**Exercise:** Check each line of the entries below for the string "zero"; copy every line where it appears.

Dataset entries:

###

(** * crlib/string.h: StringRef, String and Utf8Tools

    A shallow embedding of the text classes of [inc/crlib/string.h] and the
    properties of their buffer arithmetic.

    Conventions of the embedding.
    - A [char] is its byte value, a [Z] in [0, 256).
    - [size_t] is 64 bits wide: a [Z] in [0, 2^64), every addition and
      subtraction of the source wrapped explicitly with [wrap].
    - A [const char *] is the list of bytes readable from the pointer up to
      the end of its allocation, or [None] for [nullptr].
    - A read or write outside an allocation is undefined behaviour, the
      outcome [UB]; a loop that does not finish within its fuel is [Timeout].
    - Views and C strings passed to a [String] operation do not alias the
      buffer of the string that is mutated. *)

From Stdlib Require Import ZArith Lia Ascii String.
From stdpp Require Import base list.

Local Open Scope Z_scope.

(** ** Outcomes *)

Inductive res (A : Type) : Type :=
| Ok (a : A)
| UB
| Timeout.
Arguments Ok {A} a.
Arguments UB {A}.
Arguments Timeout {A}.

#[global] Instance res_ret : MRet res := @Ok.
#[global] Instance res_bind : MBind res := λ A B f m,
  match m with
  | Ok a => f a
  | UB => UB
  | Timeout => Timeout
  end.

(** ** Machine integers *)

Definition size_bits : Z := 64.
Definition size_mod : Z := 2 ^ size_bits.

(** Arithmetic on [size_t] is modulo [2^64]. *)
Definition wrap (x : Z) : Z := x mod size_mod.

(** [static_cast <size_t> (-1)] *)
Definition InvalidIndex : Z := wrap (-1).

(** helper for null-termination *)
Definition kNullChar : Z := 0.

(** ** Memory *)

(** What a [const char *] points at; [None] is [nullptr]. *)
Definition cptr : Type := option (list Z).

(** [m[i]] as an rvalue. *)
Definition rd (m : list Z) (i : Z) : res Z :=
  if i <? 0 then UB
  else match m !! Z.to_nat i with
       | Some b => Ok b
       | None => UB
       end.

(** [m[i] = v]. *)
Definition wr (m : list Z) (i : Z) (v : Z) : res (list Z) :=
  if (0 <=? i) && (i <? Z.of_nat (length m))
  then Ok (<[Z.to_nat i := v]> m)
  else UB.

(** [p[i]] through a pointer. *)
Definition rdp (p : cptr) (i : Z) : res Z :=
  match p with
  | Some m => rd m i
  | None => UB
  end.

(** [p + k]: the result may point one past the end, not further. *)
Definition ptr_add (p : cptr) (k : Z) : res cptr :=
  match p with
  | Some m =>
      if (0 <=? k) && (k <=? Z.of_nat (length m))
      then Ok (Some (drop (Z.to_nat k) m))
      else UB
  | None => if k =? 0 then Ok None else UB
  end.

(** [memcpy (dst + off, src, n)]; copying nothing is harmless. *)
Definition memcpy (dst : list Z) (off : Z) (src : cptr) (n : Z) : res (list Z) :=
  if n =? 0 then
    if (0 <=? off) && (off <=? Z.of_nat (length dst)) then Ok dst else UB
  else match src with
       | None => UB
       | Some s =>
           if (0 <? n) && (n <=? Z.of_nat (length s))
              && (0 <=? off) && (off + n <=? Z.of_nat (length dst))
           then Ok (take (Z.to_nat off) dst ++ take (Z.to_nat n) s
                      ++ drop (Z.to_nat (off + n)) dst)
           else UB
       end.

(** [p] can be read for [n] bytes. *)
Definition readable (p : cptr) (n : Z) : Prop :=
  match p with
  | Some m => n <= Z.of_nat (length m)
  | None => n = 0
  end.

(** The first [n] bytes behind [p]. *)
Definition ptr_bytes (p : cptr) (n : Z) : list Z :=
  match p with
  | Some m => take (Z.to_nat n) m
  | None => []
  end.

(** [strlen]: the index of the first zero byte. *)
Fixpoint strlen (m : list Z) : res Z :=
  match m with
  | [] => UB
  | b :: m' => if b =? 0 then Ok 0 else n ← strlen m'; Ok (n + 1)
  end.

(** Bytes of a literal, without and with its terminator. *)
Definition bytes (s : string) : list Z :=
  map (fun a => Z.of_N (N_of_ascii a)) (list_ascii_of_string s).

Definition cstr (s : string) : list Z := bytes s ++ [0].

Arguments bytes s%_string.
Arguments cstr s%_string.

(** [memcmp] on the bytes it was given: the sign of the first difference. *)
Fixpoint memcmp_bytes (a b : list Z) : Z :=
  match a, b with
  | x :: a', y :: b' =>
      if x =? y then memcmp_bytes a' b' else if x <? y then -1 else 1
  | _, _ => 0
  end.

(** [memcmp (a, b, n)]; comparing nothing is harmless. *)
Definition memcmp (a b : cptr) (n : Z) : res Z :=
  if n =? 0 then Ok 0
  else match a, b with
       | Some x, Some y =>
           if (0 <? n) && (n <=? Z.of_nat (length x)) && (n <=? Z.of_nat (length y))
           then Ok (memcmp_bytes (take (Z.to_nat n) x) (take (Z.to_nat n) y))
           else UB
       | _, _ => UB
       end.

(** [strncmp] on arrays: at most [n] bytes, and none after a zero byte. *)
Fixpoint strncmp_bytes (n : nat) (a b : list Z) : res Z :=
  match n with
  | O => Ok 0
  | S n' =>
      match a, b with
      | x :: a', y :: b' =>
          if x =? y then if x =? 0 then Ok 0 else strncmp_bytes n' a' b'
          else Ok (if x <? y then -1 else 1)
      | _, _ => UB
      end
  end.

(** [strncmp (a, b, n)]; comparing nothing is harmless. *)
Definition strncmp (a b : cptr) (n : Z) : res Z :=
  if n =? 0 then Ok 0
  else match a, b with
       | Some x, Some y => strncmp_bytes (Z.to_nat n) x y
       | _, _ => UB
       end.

###

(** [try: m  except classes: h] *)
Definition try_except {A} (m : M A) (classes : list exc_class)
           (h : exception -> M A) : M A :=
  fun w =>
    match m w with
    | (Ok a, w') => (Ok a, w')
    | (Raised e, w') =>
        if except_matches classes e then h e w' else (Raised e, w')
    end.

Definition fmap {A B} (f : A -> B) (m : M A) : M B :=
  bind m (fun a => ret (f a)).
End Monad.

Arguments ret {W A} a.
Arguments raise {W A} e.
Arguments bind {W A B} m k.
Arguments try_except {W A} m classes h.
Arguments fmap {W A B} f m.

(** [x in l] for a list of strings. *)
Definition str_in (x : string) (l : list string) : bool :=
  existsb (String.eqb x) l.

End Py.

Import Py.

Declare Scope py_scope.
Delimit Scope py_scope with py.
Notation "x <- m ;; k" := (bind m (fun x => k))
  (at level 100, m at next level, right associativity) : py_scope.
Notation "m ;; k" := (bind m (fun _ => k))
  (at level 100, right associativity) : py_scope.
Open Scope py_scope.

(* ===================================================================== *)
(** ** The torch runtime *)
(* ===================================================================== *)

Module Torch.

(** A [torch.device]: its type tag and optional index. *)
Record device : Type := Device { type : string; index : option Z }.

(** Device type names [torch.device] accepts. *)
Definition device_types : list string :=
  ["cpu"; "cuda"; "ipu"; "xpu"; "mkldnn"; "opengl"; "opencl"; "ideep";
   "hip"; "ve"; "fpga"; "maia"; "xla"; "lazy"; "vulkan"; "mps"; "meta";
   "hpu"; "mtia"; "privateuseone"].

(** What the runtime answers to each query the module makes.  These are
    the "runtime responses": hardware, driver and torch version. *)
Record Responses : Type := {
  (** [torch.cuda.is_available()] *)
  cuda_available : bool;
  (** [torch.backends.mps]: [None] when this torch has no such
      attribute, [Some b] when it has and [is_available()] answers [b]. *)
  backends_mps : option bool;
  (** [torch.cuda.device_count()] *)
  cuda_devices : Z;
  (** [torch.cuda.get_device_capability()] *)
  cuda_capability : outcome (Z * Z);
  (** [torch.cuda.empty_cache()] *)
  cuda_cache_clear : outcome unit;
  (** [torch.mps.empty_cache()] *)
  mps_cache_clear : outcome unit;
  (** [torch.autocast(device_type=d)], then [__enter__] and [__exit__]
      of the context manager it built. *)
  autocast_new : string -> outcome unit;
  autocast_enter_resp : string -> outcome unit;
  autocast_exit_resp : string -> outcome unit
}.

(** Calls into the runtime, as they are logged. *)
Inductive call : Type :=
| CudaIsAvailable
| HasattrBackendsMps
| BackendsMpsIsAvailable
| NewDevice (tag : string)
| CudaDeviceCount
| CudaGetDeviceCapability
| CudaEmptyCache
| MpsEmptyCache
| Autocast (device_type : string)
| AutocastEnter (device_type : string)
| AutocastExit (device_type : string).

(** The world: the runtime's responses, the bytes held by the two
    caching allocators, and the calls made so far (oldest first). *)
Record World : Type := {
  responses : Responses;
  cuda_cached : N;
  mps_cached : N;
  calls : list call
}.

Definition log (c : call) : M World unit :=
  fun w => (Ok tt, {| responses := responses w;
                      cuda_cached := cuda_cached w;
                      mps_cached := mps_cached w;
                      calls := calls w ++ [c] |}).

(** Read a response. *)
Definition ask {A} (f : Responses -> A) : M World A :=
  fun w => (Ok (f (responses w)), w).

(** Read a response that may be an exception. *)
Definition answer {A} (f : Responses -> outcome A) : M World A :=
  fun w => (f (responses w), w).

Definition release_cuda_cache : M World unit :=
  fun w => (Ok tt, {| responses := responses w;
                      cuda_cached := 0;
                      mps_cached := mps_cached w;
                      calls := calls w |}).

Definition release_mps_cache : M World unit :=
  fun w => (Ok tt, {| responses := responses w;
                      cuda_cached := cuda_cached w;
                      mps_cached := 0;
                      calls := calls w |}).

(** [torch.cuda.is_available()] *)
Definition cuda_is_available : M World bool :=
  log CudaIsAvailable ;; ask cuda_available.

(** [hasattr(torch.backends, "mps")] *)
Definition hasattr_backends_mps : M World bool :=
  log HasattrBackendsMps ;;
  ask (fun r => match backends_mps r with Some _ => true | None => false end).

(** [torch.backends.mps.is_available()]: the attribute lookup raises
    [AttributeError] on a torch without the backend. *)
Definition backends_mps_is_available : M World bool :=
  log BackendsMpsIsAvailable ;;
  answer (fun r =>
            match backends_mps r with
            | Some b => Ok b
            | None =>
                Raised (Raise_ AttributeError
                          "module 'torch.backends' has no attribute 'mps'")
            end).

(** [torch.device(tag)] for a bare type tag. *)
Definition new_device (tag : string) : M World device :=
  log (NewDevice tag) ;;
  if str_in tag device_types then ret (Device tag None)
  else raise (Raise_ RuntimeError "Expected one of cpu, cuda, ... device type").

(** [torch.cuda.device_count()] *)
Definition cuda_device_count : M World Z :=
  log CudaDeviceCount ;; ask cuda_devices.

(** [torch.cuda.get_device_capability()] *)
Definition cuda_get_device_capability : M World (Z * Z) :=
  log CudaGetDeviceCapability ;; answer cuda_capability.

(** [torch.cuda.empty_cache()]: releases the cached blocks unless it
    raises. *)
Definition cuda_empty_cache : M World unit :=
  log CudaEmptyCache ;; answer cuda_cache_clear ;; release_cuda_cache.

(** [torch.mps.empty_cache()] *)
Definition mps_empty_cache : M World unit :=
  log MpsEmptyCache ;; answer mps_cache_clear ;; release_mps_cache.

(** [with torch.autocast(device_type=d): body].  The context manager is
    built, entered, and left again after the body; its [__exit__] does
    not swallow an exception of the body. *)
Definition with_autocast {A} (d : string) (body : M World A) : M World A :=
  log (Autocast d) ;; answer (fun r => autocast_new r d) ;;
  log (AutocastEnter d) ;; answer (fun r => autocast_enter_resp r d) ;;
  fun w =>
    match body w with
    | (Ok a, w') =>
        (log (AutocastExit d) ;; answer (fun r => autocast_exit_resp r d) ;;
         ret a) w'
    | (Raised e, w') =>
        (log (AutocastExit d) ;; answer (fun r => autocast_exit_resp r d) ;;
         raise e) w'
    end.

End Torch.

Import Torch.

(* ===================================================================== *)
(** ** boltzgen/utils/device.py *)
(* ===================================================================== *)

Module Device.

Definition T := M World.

###

**Response area:**
(** [strlen]: the index of the first zero byte. *)
(** [strncmp] on arrays: at most [n] bytes, and none after a zero byte. *)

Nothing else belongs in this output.